In May 1940 a new German invasion sent Tanrez into another French exile. Later that same month someone reported him to the authorities, and he was arrested in the village of Perrier (Auvergne). He spent the next three months interned at Camp Vernet, a vast internment camp south of Toulouse. The camp had been recommissioned and expanded to accommodate returning anti-Franco Interbrigistas returning defeated from the Spanish Civil War. Living conditions were moderately grim but security was lax. However, with the northern half of France being over-run by the German army, escaping was not an appealing option for inmates. The camp had by this time become a holding location where the French authorities detained "undesirable foreigners". Fellow internees included Léo Campion and Nicolas Lazarévitch. There were also large numbers of politically like-minded comrades from Italy and Spain.

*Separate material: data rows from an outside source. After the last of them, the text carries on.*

Definition model_provider_func (pre_process post_process add_encoder add_decoder : bool)
    (args : Args) : result model :=
  let config := core_transformer_config_from_args args in
  if String.eqb (model_type_name args) "bert" then
    if pretraining_flag args then
      let num_tokentypes := if bert_binary_head args then 2 else 0 in
      Ok (BertModel config num_tokentypes (bert_binary_head args) true
            pre_process post_process)
    else Ok (Classification config (num_labels args) 2 pre_process post_process)
  else if String.eqb (model_type_name args) "gpt" then
    Ok (GPTModel config 0 true pre_process post_process)
  else if String.eqb (model_type_name args) "t5" then
    Ok (T5Model config 0 true pre_process post_process add_encoder add_decoder)
  else Err (ValueError (String.append "Unsupported model type: " (model_type_name args))).

(** The pipeline flags a model was built with. *)
Definition stage_flags (m : model) : bool * bool :=
  match m with
  | BertModel _ _ _ _ pre post => (pre, post)
  | Classification _ _ _ pre post => (pre, post)
  | GPTModel _ _ _ pre post => (pre, post)
  | T5Model _ _ _ pre post _ _ => (pre, post)
  end.

End Provider.

End ModelSetup.

(** ** 4.5 [MegatronEngine]: construction, execution configuration and the
    unified entry point *)

Module EngineRun.
Import Tensor Engine.

(** *** [__init__] *)

Inductive train_step_handler : Type :=
| CustomTrainStep
| BertTrainStep
| GPTTrainStep
| T5TrainStep.

(** [model] is the list of model chunks, by its length; [optimizer] the
    reference to the optimizer object.  The train-step classes are given
    by their tags, and the closing [write_args_to_tensorboard()], which
    only writes to the tensorboard writer, is left out. *)
Definition MegatronEngine_init (custom_train_step_class : bool) (model_type_name : string)
    (model_len : Z) (optimizer : loc) (h : Heap)
    : result (train_step_handler * MegatronEngine * Heap) :=
  if model_len <=? 0 then Err IndexError
  else
    handler ←
      (if custom_train_step_class then Ok CustomTrainStep
       else if String.eqb model_type_name "bert" then Ok BertTrainStep
       else if String.eqb model_type_name "gpt" then Ok GPTTrainStep
       else if String.eqb model_type_name "t5" then Ok T5TrainStep
       else Err (ValueError (String.append "Unsupported model type: " model_type_name)));
    let h := setattr optimizer "skipped_iter" (PyBool false) h in
    Ok (handler,
        {| module_len := model_len; optimizer := optimizer; iteration := 0;
           num_floating_point_operations_so_far := 0; eval_total_loss_dict := [] |},
        h).
(** ** Reachable states keep inherited names out *)

Lemma plain_names_step v e st st' :
  plain_names st → dispatch v e st = (Ok tt, st') → plain_names st'.
Proof.
  intros [Hreg Had] Hrun.
  destruct e as [id | id R name | id data now | k id data | id];
    simpl in Hrun.
  - injection Hrun as <-. split; [done |]. simpl.
    intros S R [[= -> ->]%elem_of_singleton | Hin]%elem_of_union Hne;
      [done | by eapply Had].
  - destruct (decide (storable (rooms st) (to_key R))) as [Hs | Hs].
    + rewrite (on_join_room_storable _ _ _ _ Hs) in Hrun.
      injection Hrun as <-.
      assert (HR : Object_prototype (to_key R) = None).
      { destruct Hs as [Hown | ?]; [| done].
        apply Hreg. by apply elem_of_dom. }
      split; simpl.
      * rewrite (addUserToRoom_storable _ _ _ Hs). simpl.
        intros k. rewrite dom_insert.
        intros [->%elem_of_singleton | Hk]%elem_of_union; [done | by apply Hreg].
      * intros S R' [[= -> ->]%elem_of_singleton | Hin]%elem_of_union Hne;
          [done | by eapply Had].
    + destruct (on_join_room_throws id R name st Hs) as (e & st2 & Hthrow).
      congruence.
  - injection Hrun as <-. done.
  - rewrite on_signal_eq in Hrun. injection Hrun as <-. done.
  - unfold bind in Hrun. rewrite on_disconnecting_eq in Hrun.
    destruct (forEach_leave_room v id
                (filter (λ r, r ≠ jstr id)
                   (elements (socket_rooms id (adapter st)))) st)
      as (reg' & out & Hloop & _ & Hdom & _ & _ & _ & _).
    { intros R [Hin Hne]%elem_of_rooms_to_leave. by eapply Had. }
    rewrite Hloop in Hrun. injection Hrun as <-. split; simpl.
    + intros k Hk. apply Hreg. by apply Hdom.
    + intros S R [_ Hin]%elem_of_filter. by apply Had.
Qed.

Lemma reachable_plain_names v st : reachable v st → plain_names st.
Proof.
  induction 1 as [| st e st' _ IH _ Hrun].
  - split; [| done]. intros k. simpl. unfold empty_registry.
    rewrite dom_empty. set_solver.
  - by eapply plain_names_step.
Qed.

Lemma listed_step v e st st' :
  plain_names st → listed st → dispatch v e st = (Ok tt, st') → listed st'.
Proof.
  intros [Hreg Had] Hl Hrun.
  destruct e as [id | id R name | id data now | k id data | id];
    simpl in Hrun.
  - injection Hrun as <-. simpl.
    intros T R [[= -> ->]%elem_of_singleton | Hin]%elem_of_union Hne;
      [done | by apply Hl].
  - destruct (decide (storable (rooms st) (to_key R))) as [Hs | Hs].
    + rewrite (on_join_room_storable _ _ _ _ Hs) in Hrun.
      injection Hrun as <-. intros T R' Hin Hne. simpl in *.
      rewrite (addUserToRoom_storable _ _ _ Hs). simpl.
      unfold members_of at 1.
      apply elem_of_union in Hin as [[= -> ->]%elem_of_singleton | Hin].
      * rewrite lookup_insert_eq. simpl.
        apply elem_of_union. right. by apply elem_of_singleton.
      * specialize (Hl _ _ Hin Hne).
        destruct (decide (to_key R = to_key R')) as [Heq | Hk].
        -- rewrite <- Heq in *. rewrite lookup_insert_eq. simpl.
           apply elem_of_union. by left.
        -- by rewrite lookup_insert_ne.
    + destruct (on_join_room_throws id R name st Hs) as (e & st2 & Hthrow).
      congruence.
  - injection Hrun as <-. done.
  - rewrite on_signal_eq in Hrun. injection Hrun as <-. done.
  - unfold bind in Hrun. rewrite on_disconnecting_eq in Hrun.
    destruct (forEach_leave_room v id
                (filter (λ r, r ≠ jstr id)
                   (elements (socket_rooms id (adapter st)))) st)
      as (reg' & out & Hloop & _ & _ & _ & _ & _ & Hkeep).
    { intros R [Hin Hne]%elem_of_rooms_to_leave. by eapply Had. }
    rewrite Hloop in Hrun. injection Hrun as <-. simpl.
    intros T R [HT Hin]%elem_of_filter Hne. simpl in HT.
    apply Hkeep; [done |]. by apply Hl.
Qed.
Lemma run_from_no_jumps (n : nat) : forall (fuel c : nat) (st : RiscVEmu),
  wf_registers st -> no_jumps (memory st) ->
  Z.of_nat (length (memory st)) < 2 ^ 32 ->
  0 <= pc st ->
  pc st + Z.of_nat n = Z.of_nat (length (memory st)) ->
  (n <= fuel)%nat ->
  exists st', run_from fuel c st = Returned st' (c + n)
              /\ pc st' = Z.of_nat (length (memory st)).
Proof.
  induction n as [| n IH]; intros fuel c st Hwf Hnj Hsz Hpc0 Hpc Hfuel.
  - exists st. rewrite Nat.add_0_r.
    assert (E : (pc st <? Z.of_nat (length (memory st))) = false)
      by (apply Z.ltb_ge; lia).
    destruct fuel; simpl; rewrite E; split; solve [reflexivity | lia].
  - destruct fuel as [| fuel]; [lia |]. simpl.
    assert (E : (pc st <? Z.of_nat (length (memory st))) = true)
      by (apply Z.ltb_lt; lia).
    rewrite E.
    destruct (cycle_no_jump st Hwf Hnj Hsz) as (st1 & Ec & Hpc1 & Hmem & Hwf1);
      [lia |].
    rewrite Ec.
    destruct (IH fuel (S c) st1) as (st' & Hrun & Hend);
      rewrite ?Hmem; try assumption; try lia.
    rewrite Hmem in Hend. exists st'. split; [| assumption].
    rewrite Hrun. f_equal. lia.
Qed.

(** ** C2: number of fetch cycles of a program without jumps *)

(** C2 as stated fails: a one-word program without jumps, loaded in a
    two-word memory, is run for two fetch cycles, not one; the loop also
    executes the zero word that follows the program. *)
Lemma one_word_program_runs_two_cycles :
  no_jumps [0x00000013]
  /\ (length [0x00000013] <= 2)%nat
  /\ exists st0 st',
       load_program [0x00000013] (new_RiscVEmu 2) = Some st0
       /\ pc st0 = 0
       /\ run 1 st0 = OutOfFuel
       /\ run 2 st0 = Returned st' 2
       /\ 2%nat <> length [0x00000013].
Proof.
  split; [repeat constructor |]. split; [simpl; lia |].
  exists (mkRiscVEmu (replicate 32 0) [0x00000013; 0] 0).
  exists (mkRiscVEmu (replicate 32 0) [0x00000013; 0] 2).
  repeat split; try reflexivity. simpl. lia.
Qed.

(** C2, amended. A program of [N] words without jumps, loaded in a fresh
    emulator whose memory has [M >= N] words ([M < 2^32]), makes [run]
    return after exactly [M] fetch cycles, with the program counter at [M]:
    the loop only ends when the program counter leaves the memory. *)
Theorem run_without_jumps_cycles (memory_size : nat) (program : list Z) :
  (length program <= memory_size)%nat ->
  Z.of_nat memory_size < 2 ^ 32 ->
  no_jumps program ->
  exists st0 st',
    load_program program (new_RiscVEmu memory_size) = Some st0
    /\ (forall fuel, (memory_size <= fuel)%nat ->
                     run fuel st0 = Returned st' memory_size)
    /\ pc st' = Z.of_nat memory_size.
Proof.
  intros Hlen Hsz Hnj.
  set (st0 := set_memory
                (program ++ drop (length program) (replicate memory_size 0))
                (new_RiscVEmu memory_size)).
  assert (Hmem : length (memory st0) = memory_size).
  { simpl. rewrite length_app, length_drop, length_replicate. lia. }
  destruct (run_from_no_jumps memory_size memory_size 0%nat st0)
    as (st' & Hrun & Hpc); rewrite ?Hmem; try lia.
  - reflexivity.
  - simpl. apply Forall_app. split; [exact Hnj |].
    apply Forall_drop, Forall_replicate. reflexivity.
  - simpl. lia.
  - simpl. lia.
  - exists st0, st'. split; [| split].
    + apply load_program_fits. simpl. rewrite length_replicate. exact Hlen.
    + intros fuel Hfuel. unfold run.
      apply (run_from_more_fuel memory_size); assumption.
    + rewrite Hmem in Hpc. exact Hpc.
Qed.

Lemma run_without_jumps_cycles_witness :
  (length main_program <= default_memory_size)%nat
  /\ Z.of_nat default_memory_size < 2 ^ 32
  /\ no_jumps main_program
  /\ exists st0 st',
       load_program main_program (new_RiscVEmu default_memory_size) = Some st0
       /\ (forall fuel, (default_memory_size <= fuel)%nat ->
                        run fuel st0 = Returned st' default_memory_size)
       /\ pc st' = Z.of_nat default_memory_size.
Proof.
  assert (H1 : (length main_program <= default_memory_size)%nat)
    by (vm_compute; lia).
  assert (H2 : Z.of_nat default_memory_size < 2 ^ 32) by (vm_compute; reflexivity).
  assert (H3 : no_jumps main_program) by (repeat constructor).
  split; [exact H1 |]. split; [exact H2 |]. split; [exact H3 |].
  exact (run_without_jumps_cycles default_memory_size main_program H1 H2 H3).
Defined.

(** ** C3: JAL fetched at index 4 with immediate 8 *)

Lemma execute_JAL d f3 s1 s2 f7 im st :
  execute JAL d f3 s1 s2 f7 im st
  = (st1 ← write_reg d (pc st) st; Some (set_pc (u32 (pc st1 + u32 im)) st1)).
Proof. reflexivity. Qed.

(** C3 as stated fails: after [JAL x1, 8] fetched at index 4 the link
    register holds 5, the program counter is 13, and the next fetch returns
    the word stored at index 13, not the one at index 12. *)
Lemma jal_at_4_next_fetch_is_not_12 :
  pc jal_example_state = 4
  /\ vec_get (memory jal_example_state) 4 = Some 0x008000EF
  /\ opcode (decode 0x008000EF) = JAL
  /\ rd (decode 0x008000EF) = 1
  /\ imm (decode 0x008000EF) = 8
  /\ exists st',
       cycle jal_example_state = Some st'
       /\ read_reg 1 st' = Some 5
       /\ pc st' = 13
       /\ pc st' <> 12
       /\ fst <$> fetch st' = vec_get (memory jal_example_state) 13
       /\ fst <$> fetch st' <> vec_get (memory jal_example_state) 12.
Proof.
  repeat (split; [reflexivity |]).
  exists (mkRiscVEmu (<[1%nat := 5]> (replicate 32 0))
            (memory jal_example_state) 13).
  repeat split; try reflexivity; vm_compute; discriminate.
Qed.

(** C3, amended. A JAL fetched at program counter 4 whose decoded immediate
    is 8 sets [R[rd] = 5], the post-fetch program counter, and leaves the
    program counter at [5 + 8 = 13]: the next instruction the loop fetches
    is the word at memory index 13. *)
Theorem jal_at_4_with_immediate_8 (st : RiscVEmu) (w : Z) :
  wf_registers st ->
  pc st = 4 ->
  vec_get (memory st) 4 = Some w ->
  opcode (decode w) = JAL ->
  imm (decode w) = 8 ->
  exists st',
    cycle st = Some st'
    /\ read_reg (rd (decode w)) st' = Some 5
    /\ pc st' = 13
    /\ fst <$> fetch st' = vec_get (memory st) 13.
Proof.
  intros Hwf Hpc Hw Hop Him.
  unfold cycle, fetch. rewrite Hpc, Hw. simpl.
  unfold execute_decoded. rewrite Hop, Him, execute_JAL.
  set (st1 := set_pc (u32 (4 + 1)) st).
  assert (Hwf1 : wf_registers st1) by exact Hwf.
  rewrite (write_reg_Some st1 _ _ Hwf1 (decode_rd_range w)). simpl.
  eexists. split; [reflexivity |]. split; [| split].
  - rewrite read_reg_set_pc.
    apply (read_reg_written st1 _ 5 Hwf1 (decode_rd_range w)).
  - reflexivity.
  - unfold fetch. simpl.
    change (u32 (u32 (4 + 1) + u32 8)) with 13.
    destruct (vec_get (memory st) 13); reflexivity.
Qed.

Lemma jal_at_4_with_immediate_8_witness :
  wf_registers jal_example_state
  /\ pc jal_example_state = 4
  /\ vec_get (memory jal_example_state) 4 = Some 0x008000EF
  /\ opcode (decode 0x008000EF) = JAL
  /\ imm (decode 0x008000EF) = 8
  /\ exists st',
       cycle jal_example_state = Some st'
       /\ read_reg (rd (decode 0x008000EF)) st' = Some 5
       /\ pc st' = 13
       /\ fst <$> fetch st' = vec_get (memory jal_example_state) 13.
Proof.
  repeat (split; [reflexivity |]).
  apply (jal_at_4_with_immediate_8 jal_example_state 0x008000EF);
    reflexivity.
Defined.

(** ** C4: the program of [main] *)

(** C4. Loading the program of [main] into a freshly constructed emulator
    with the default memory size and running it to completion ends with
    [R[2] = 5], [R[3] = 11] and [R[1] = 0]; [run] returns after 1024 fetch
    cycles. *)
Theorem main_program_final_registers (fuel : nat) :
  (1024 <= fuel)%nat ->
  exists st0 st',
    load_program main_program (new_RiscVEmu default_memory_size) = Some st0
    /\ run fuel st0 = Returned st' 1024
    /\ read_reg 2 st' = Some 5
    /\ read_reg 3 st' = Some 11
    /\ read_reg 1 st' = Some 0.
Proof.
  intros Hfuel.
  exists (mkRiscVEmu (replicate 32 0) (main_program ++ replicate 1020 0) 0).
  exists (mkRiscVEmu (<[3%nat := 11]> (<[2%nat := 5]> (replicate 32 0)))
            (main_program ++ replicate 1020 0) 1024).
  split; [vm_compute; reflexivity |].
  split; [| repeat split; reflexivity].
  apply (run_from_more_fuel 1024); [vm_compute; reflexivity | exact Hfuel].
Qed.

Lemma main_program_final_registers_witness :
  exists st0 st',
    load_program main_program (new_RiscVEmu default_memory_size) = Some st0
    /\ run 1024 st0 = Returned st' 1024
    /\ read_reg 2 st' = Some 5
    /\ read_reg 3 st' = Some 11
    /\ read_reg 1 st' = Some 0.
Proof. apply (main_program_final_registers 1024). lia. Defined.

(** ** C1: the immediate of JAL *)

Lemma testbit_small_high x n i :
  0 <= x < 2 ^ n -> 0 <= n <= i -> Z.testbit x i = false.
Proof.
  intros Hx Hi. rewrite <- (Z.mod_small x (2 ^ n)) by lia.
  apply Z.mod_pow2_bits_high. lia.
Qed.

Lemma testbit_u32 z i : Z.testbit (u32 z) i = (i <? 32) && Z.testbit z i.
Proof. unfold u32. apply Z.testbit_mod_pow2. lia. Qed.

By the time Tanrez was freed from Camp Vernet, in August 1940, northern France and Belgium were both under direct German occupation and a measure of uneasy calm had resumed. He returned to Belgium. He was again denounced, more than a little implausibly as a "communist sympathizer", and early during 1941 arrested by the security services. He was interned at Fort Breendonk (along the road between Brussels and Antwerp) which the Germans had adapted for use as a camp for forced labourers. He was released eight weeks later, much weakened through a combination of forced heavy manual labour and malnutrition. Freedom on this occasion followed a joint intervention by Léo Campion and Ernestan's brother who, far from being any sort of an anarchist, was a Flemish separatist. The two of them had alerted Paul Colin (1985–1943), an influential collaborationist journalist, to his plight.

After the war ended, he became a contributor to "Pensée et Action", which reverted to the editorial control of Marcel Dieu after 1945. Tanrez was later involved in its expansion and relaunch as "Les Cahiers de Pensée et Action". He also published political pamphlets of his own.

Throughout the period covered by Ernestan's career there were close links between Freemasonry and the Anarchist movement in Belgium. Both Marcel Dieu and Léo Campion were long-standing free masons. Tanrez was initiated into the "Action et Solidarité no 2" lodge of the Grand Orient of Belgium at Brussels in 1948. Three years later he became "Frère Orateur" of his lodge.